= Beginning of Section =
Lemma middleware_abstract_cacher_witness :
  middleware (spy_cacher (abstract_Cacher default_opts))
    (spy_handler (const_handler (VStr "alice"))) cached_action ctx_id5 (([] : Store), [])
  = (Throw "Not implemented method!", ctx_id5, ([], [GetCall "users.get:id|5"])).
Proof.
  exact (middleware_abstract_cacher default_opts (const_handler (VStr "alice"))
           cached_action {| cache_keys := None; cache_ttl := VNum 30 |}
           ctx_id5 ([] : Store) eq_refl).
Defined.

Lemma middleware_get_failure_witness :
  middleware (spy_cacher (abstract_Cacher default_opts))
    (spy_handler (const_handler (VStr "alice"))) cached_action ctx_id5 (([] : Store), [])
  = (Throw "Not implemented method!", ctx_id5, ([], [GetCall "users.get:id|5"])) /\
  middleware
    (spy_cacher {| opts := default_opts;
                   get := fun _ (s : Store) => (Return (Rejected "timeout"), s);
                   set := set memory_cacher |})
    (spy_handler (const_handler (VStr "alice"))) cached_action ctx_id5 ([], [])
  = (Return (Rejected "timeout"), ctx_id5, ([], [GetCall "users.get:id|5"])).
Proof.
  split.
  - exact (proj1 (middleware_get_failure (abstract_Cacher default_opts)
                    (const_handler (VStr "alice")) cached_action
                    {| cache_keys := None; cache_ttl := VNum 30 |} eq_refl
                    ctx_id5 ([] : Store) [] "Not implemented method!") eq_refl).
  - exact (proj2 (middleware_get_failure
                    {| opts := default_opts;
                       get := fun _ (s : Store) => (Return (Rejected "timeout"), s);
                       set := set memory_cacher |}
                    (const_handler (VStr "alice")) cached_action
                    {| cache_keys := None; cache_ttl := VNum 30 |} eq_refl
                    ctx_id5 ([] : Store) [] "timeout") eq_refl).
Defined.

Lemma middleware_handler_failure_witness :
  middleware (spy_cacher memory_cacher)
    (spy_handler (fun ctx (s : Store) => (Return (Rejected "no such user"), ctx, s)))
    cached_action ctx_id5 ([], [])
  = (Return (Rejected "no such user"), ctx_id5,
     ([], [GetCall "users.get:id|5"; HandlerCall ctx_id5])).
Proof.
  exact (middleware_handler_failure memory_cacher
           (fun ctx (s : Store) => (Return (Rejected "no such user"), ctx, s))
           cached_action {| cache_keys := None; cache_ttl := VNum 30 |} eq_refl
           ctx_id5 ctx_id5 [] [] [] VNull (Return (Rejected "no such user"))
           "no such user" eq_refl eq_refl eq_refl (or_intror eq_refl)).
Defined.

Lemma middleware_miss_then_hit_witness :
  middleware (spy_cacher memory_cacher) (spy_handler (const_handler (VStr "alice")))
    cached_action ctx_id5
    (snd (middleware (spy_cacher memory_cacher) (spy_handler (const_handler (VStr "alice")))
            cached_action ctx_id5 ([], [])))
  = (Return (Resolved (VStr "alice")), set_cachedResult true ctx_id5,
     ([("users.get:id|5", VStr "alice")],
      [GetCall "users.get:id|5"; HandlerCall ctx_id5;
       SetCall "users.get:id|5" (VStr "alice") (VNum 30); GetCall "users.get:id|5"])).
Proof.
  exact (proj2 (middleware_miss_then_hit memory_cacher (const_handler (VStr "alice"))
                  cached_action {| cache_keys := None; cache_ttl := VNum 30 |} eq_refl
                  ctx_id5 ctx_id5 ctx_id5 [] [] [] [("users.get:id|5", VStr "alice")]
                  [("users.get:id|5", VStr "alice")] VNull (VStr "alice")
                  (Resolved VUndefined)
                  eq_refl eq_refl eq_refl eq_refl eq_refl eq_refl eq_refl eq_refl)).
Defined.

Lemma middleware_null_result_recomputed_witness :
  middleware (spy_cacher memory_cacher) (spy_handler (const_handler VNull))
    cached_action ctx_id5
    (snd (middleware (spy_cacher memory_cacher) (spy_handler (const_handler VNull))
            cached_action ctx_id5 ([], [])))
  = (Return (Resolved VNull), ctx_id5,
     ([("users.get:id|5", VNull); ("users.get:id|5", VNull)],
      [GetCall "users.get:id|5"; HandlerCall ctx_id5;
       SetCall "users.get:id|5" VNull (VNum 30);
       GetCall "users.get:id|5"; HandlerCall ctx_id5;
       SetCall "users.get:id|5" VNull (VNum 30)])).
Proof.
  exact (middleware_null_result_recomputed memory_cacher (const_handler VNull)
           cached_action {| cache_keys := None; cache_ttl := VNum 30 |} eq_refl
           ctx_id5 ctx_id5 ctx_id5 ctx_id5
           [] [] [] [("users.get:id|5", VNull)] [("users.get:id|5", VNull)]
           [("users.get:id|5", VNull)]
           [("users.get:id|5", VNull); ("users.get:id|5", VNull)]
           VNull VNull VNull (Resolved VUndefined) (Resolved VUndefined)
           eq_refl eq_refl eq_refl eq_refl eq_refl eq_refl eq_refl eq_refl eq_refl eq_refl).
Defined.

(* ================================================================== *)
(** ** [init]                                                          *)
(* ================================================================== *)

Lemma truthy_string_nonempty (p : string) : p <> "" -> truthy_string (Some p) = true.
Proof.
  intros Hp. unfold truthy_string, truthy.
  destruct (String.eqb_spec p ""); [contradiction | reflexivity].
Qed.

Lemma init_prefix_value (opts_prefix : option string) (b : Broker) :
  this_prefix (init opts_prefix (Some b))
  = Some (if truthy_string opts_prefix then string_or_empty opts_prefix ++ "-"
          else if truthy_string (namespace b)
               then "MOL-" ++ (string_or_empty (namespace b) ++ "-")
               else "MOL-").
Proof. reflexivity. Qed.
= End of Section =
YOUR OBJECTIVE:
Line by line, set the records above down again exactly.

TASK OUTPUT:
Lemma middleware_abstract_cacher_witness :
  middleware (spy_cacher (abstract_Cacher default_opts))
    (spy_handler (const_handler (VStr "alice"))) cached_action ctx_id5 (([] : Store), [])
  = (Throw "Not implemented method!", ctx_id5, ([], [GetCall "users.get:id|5"])).
Proof.
  exact (middleware_abstract_cacher default_opts (const_handler (VStr "alice"))
           cached_action {| cache_keys := None; cache_ttl := VNum 30 |}
           ctx_id5 ([] : Store) eq_refl).
Defined.

Lemma middleware_get_failure_witness :
  middleware (spy_cacher (abstract_Cacher default_opts))
    (spy_handler (const_handler (VStr "alice"))) cached_action ctx_id5 (([] : Store), [])
  = (Throw "Not implemented method!", ctx_id5, ([], [GetCall "users.get:id|5"])) /\
  middleware
    (spy_cacher {| opts := default_opts;
                   get := fun _ (s : Store) => (Return (Rejected "timeout"), s);
                   set := set memory_cacher |})
    (spy_handler (const_handler (VStr "alice"))) cached_action ctx_id5 ([], [])
  = (Return (Rejected "timeout"), ctx_id5, ([], [GetCall "users.get:id|5"])).
Proof.
  split.
  - exact (proj1 (middleware_get_failure (abstract_Cacher default_opts)
                    (const_handler (VStr "alice")) cached_action
                    {| cache_keys := None; cache_ttl := VNum 30 |} eq_refl
                    ctx_id5 ([] : Store) [] "Not implemented method!") eq_refl).
  - exact (proj2 (middleware_get_failure
                    {| opts := default_opts;
                       get := fun _ (s : Store) => (Return (Rejected "timeout"), s);
                       set := set memory_cacher |}
                    (const_handler (VStr "alice")) cached_action
                    {| cache_keys := None; cache_ttl := VNum 30 |} eq_refl
                    ctx_id5 ([] : Store) [] "timeout") eq_refl).
Defined.

Lemma middleware_handler_failure_witness :
  middleware (spy_cacher memory_cacher)
    (spy_handler (fun ctx (s : Store) => (Return (Rejected "no such user"), ctx, s)))
    cached_action ctx_id5 ([], [])
  = (Return (Rejected "no such user"), ctx_id5,
     ([], [GetCall "users.get:id|5"; HandlerCall ctx_id5])).
Proof.
  exact (middleware_handler_failure memory_cacher
           (fun ctx (s : Store) => (Return (Rejected "no such user"), ctx, s))
           cached_action {| cache_keys := None; cache_ttl := VNum 30 |} eq_refl
           ctx_id5 ctx_id5 [] [] [] VNull (Return (Rejected "no such user"))
           "no such user" eq_refl eq_refl eq_refl (or_intror eq_refl)).
Defined.

Lemma middleware_miss_then_hit_witness :
  middleware (spy_cacher memory_cacher) (spy_handler (const_handler (VStr "alice")))
    cached_action ctx_id5
    (snd (middleware (spy_cacher memory_cacher) (spy_handler (const_handler (VStr "alice")))
            cached_action ctx_id5 ([], [])))
  = (Return (Resolved (VStr "alice")), set_cachedResult true ctx_id5,
     ([("users.get:id|5", VStr "alice")],
      [GetCall "users.get:id|5"; HandlerCall ctx_id5;
       SetCall "users.get:id|5" (VStr "alice") (VNum 30); GetCall "users.get:id|5"])).
Proof.
  exact (proj2 (middleware_miss_then_hit memory_cacher (const_handler (VStr "alice"))
                  cached_action {| cache_keys := None; cache_ttl := VNum 30 |} eq_refl
                  ctx_id5 ctx_id5 ctx_id5 [] [] [] [("users.get:id|5", VStr "alice")]
                  [("users.get:id|5", VStr "alice")] VNull (VStr "alice")
                  (Resolved VUndefined)
                  eq_refl eq_refl eq_refl eq_refl eq_refl eq_refl eq_refl eq_refl)).
Defined.

Lemma middleware_null_result_recomputed_witness :
  middleware (spy_cacher memory_cacher) (spy_handler (const_handler VNull))
    cached_action ctx_id5
    (snd (middleware (spy_cacher memory_cacher) (spy_handler (const_handler VNull))
            cached_action ctx_id5 ([], [])))
  = (Return (Resolved VNull), ctx_id5,
     ([("users.get:id|5", VNull); ("users.get:id|5", VNull)],
      [GetCall "users.get:id|5"; HandlerCall ctx_id5;
       SetCall "users.get:id|5" VNull (VNum 30);
       GetCall "users.get:id|5"; HandlerCall ctx_id5;
       SetCall "users.get:id|5" VNull (VNum 30)])).
Proof.
  exact (middleware_null_result_recomputed memory_cacher (const_handler VNull)
           cached_action {| cache_keys := None; cache_ttl := VNum 30 |} eq_refl
           ctx_id5 ctx_id5 ctx_id5 ctx_id5
           [] [] [] [("users.get:id|5", VNull)] [("users.get:id|5", VNull)]
           [("users.get:id|5", VNull)]
           [("users.get:id|5", VNull); ("users.get:id|5", VNull)]
           VNull VNull VNull (Resolved VUndefined) (Resolved VUndefined)
           eq_refl eq_refl eq_refl eq_refl eq_refl eq_refl eq_refl eq_refl eq_refl eq_refl).
Defined.

(* ================================================================== *)
(** ** [init]                                                          *)
(* ================================================================== *)

Lemma truthy_string_nonempty (p : string) : p <> "" -> truthy_string (Some p) = true.
Proof.
  intros Hp. unfold truthy_string, truthy.
  destruct (String.eqb_spec p ""); [contradiction | reflexivity].
Qed.

Lemma init_prefix_value (opts_prefix : option string) (b : Broker) :
  this_prefix (init opts_prefix (Some b))
  = Some (if truthy_string opts_prefix then string_or_empty opts_prefix ++ "-"
          else if truthy_string (namespace b)
               then "MOL-" ++ (string_or_empty (namespace b) ++ "-")
               else "MOL-").
Proof. reflexivity. Qed.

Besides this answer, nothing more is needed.